Start of Block
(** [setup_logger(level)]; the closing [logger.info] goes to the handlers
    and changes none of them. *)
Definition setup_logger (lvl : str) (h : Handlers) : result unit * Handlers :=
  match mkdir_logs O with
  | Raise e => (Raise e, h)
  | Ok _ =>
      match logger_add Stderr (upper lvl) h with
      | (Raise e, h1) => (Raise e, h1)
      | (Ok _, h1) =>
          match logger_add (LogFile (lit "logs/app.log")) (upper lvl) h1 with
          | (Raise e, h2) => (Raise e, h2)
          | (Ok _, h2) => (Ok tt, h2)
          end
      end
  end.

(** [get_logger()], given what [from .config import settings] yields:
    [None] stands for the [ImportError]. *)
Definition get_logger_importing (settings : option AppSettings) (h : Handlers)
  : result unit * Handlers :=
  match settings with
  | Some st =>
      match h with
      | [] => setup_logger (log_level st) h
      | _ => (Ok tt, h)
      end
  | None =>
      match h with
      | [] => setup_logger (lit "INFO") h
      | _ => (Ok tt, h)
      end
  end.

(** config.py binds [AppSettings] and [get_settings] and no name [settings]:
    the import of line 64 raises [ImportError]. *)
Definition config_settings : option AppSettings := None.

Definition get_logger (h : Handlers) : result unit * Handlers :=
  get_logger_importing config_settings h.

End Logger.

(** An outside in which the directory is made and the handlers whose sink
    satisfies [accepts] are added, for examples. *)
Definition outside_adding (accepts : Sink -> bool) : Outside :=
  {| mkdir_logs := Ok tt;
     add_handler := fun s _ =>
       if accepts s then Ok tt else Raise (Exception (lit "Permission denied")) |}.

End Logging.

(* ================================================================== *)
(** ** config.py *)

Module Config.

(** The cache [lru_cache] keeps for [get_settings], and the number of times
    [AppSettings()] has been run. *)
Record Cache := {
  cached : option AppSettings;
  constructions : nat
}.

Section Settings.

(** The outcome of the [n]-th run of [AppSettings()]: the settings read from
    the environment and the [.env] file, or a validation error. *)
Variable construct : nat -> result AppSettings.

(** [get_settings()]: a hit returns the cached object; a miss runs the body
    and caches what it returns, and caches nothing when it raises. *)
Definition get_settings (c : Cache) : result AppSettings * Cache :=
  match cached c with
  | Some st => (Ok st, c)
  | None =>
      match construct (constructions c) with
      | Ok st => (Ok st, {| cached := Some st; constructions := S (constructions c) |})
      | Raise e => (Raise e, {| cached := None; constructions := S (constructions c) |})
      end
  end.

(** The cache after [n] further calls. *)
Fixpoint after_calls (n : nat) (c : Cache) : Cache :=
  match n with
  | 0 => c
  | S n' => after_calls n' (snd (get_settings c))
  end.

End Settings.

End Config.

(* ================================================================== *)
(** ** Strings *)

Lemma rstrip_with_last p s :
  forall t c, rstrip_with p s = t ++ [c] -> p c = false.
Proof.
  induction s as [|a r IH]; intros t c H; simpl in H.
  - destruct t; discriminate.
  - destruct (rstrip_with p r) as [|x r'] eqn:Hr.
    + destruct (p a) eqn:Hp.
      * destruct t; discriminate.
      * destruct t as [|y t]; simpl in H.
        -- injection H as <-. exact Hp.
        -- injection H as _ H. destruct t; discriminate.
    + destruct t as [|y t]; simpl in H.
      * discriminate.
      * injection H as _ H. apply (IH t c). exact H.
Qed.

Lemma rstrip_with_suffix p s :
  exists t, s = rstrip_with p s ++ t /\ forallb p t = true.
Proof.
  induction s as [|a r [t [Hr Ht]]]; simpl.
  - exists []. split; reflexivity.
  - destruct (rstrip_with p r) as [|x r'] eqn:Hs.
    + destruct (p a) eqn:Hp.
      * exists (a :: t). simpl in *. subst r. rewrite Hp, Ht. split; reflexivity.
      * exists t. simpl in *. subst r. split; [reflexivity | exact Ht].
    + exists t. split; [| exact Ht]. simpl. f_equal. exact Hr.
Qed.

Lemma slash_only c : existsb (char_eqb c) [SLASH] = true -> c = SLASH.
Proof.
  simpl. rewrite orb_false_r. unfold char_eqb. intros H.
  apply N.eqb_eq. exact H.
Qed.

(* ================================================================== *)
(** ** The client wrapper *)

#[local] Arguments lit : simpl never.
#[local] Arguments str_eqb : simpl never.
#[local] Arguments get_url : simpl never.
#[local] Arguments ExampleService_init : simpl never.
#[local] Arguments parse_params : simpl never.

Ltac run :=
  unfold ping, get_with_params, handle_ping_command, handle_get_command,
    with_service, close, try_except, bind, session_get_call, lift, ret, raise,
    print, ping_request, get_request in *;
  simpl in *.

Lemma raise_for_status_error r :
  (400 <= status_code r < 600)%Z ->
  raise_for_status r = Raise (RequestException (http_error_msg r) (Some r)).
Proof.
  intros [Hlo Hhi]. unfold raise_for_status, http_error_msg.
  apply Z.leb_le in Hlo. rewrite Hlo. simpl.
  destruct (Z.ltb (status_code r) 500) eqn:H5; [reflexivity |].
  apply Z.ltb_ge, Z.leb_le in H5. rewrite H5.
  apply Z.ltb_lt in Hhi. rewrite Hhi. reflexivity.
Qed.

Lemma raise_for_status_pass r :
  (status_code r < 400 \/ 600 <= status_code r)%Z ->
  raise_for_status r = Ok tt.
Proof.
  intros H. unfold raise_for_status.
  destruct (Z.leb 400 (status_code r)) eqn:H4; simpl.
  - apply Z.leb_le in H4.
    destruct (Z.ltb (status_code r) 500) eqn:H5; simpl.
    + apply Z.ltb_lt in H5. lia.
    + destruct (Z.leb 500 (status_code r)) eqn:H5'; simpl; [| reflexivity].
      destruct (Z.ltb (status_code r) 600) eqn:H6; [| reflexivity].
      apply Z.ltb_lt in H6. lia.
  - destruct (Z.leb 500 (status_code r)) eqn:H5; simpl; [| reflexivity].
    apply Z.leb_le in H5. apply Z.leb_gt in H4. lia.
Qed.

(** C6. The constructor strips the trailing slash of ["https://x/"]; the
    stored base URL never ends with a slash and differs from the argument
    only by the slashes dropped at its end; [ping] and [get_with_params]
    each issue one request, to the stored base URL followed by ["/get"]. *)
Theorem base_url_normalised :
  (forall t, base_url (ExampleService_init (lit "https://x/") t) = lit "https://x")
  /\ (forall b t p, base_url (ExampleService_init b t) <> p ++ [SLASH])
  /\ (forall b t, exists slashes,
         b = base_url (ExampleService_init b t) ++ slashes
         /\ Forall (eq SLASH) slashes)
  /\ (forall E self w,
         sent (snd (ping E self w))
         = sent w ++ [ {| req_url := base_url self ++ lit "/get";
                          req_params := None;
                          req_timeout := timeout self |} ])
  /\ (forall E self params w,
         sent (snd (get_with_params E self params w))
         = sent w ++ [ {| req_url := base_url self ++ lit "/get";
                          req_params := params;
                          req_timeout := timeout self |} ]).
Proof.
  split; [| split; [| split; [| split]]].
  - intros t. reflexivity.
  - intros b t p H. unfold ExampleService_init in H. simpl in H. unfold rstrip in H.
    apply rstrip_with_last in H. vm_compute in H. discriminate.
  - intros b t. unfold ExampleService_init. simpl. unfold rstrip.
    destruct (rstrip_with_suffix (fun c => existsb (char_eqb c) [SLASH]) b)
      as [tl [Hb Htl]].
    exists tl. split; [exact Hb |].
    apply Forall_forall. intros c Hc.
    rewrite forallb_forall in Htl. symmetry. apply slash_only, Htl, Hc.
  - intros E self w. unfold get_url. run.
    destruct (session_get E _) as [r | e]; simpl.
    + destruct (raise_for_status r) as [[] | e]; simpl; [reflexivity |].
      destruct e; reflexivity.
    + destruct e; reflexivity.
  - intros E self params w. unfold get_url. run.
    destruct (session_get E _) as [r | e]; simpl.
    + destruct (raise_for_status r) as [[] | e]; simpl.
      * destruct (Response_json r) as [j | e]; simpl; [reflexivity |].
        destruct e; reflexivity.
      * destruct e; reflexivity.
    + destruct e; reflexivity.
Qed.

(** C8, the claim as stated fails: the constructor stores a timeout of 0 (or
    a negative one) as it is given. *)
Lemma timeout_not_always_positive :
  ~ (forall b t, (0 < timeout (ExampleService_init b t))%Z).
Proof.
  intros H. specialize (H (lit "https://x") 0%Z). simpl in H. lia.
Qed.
End of Block
**Your instructions:** Every line of the data that includes the word "split" should be copied.

**The completed task:**
  - exists []. split; reflexivity.
      * exists (a :: t). simpl in *. subst r. rewrite Hp, Ht. split; reflexivity.
      * exists t. simpl in *. subst r. split; [reflexivity | exact Ht].
    + exists t. split; [| exact Ht]. simpl. f_equal. exact Hr.
  split; [| split; [| split; [| split]]].
    exists tl. split; [exact Hb |].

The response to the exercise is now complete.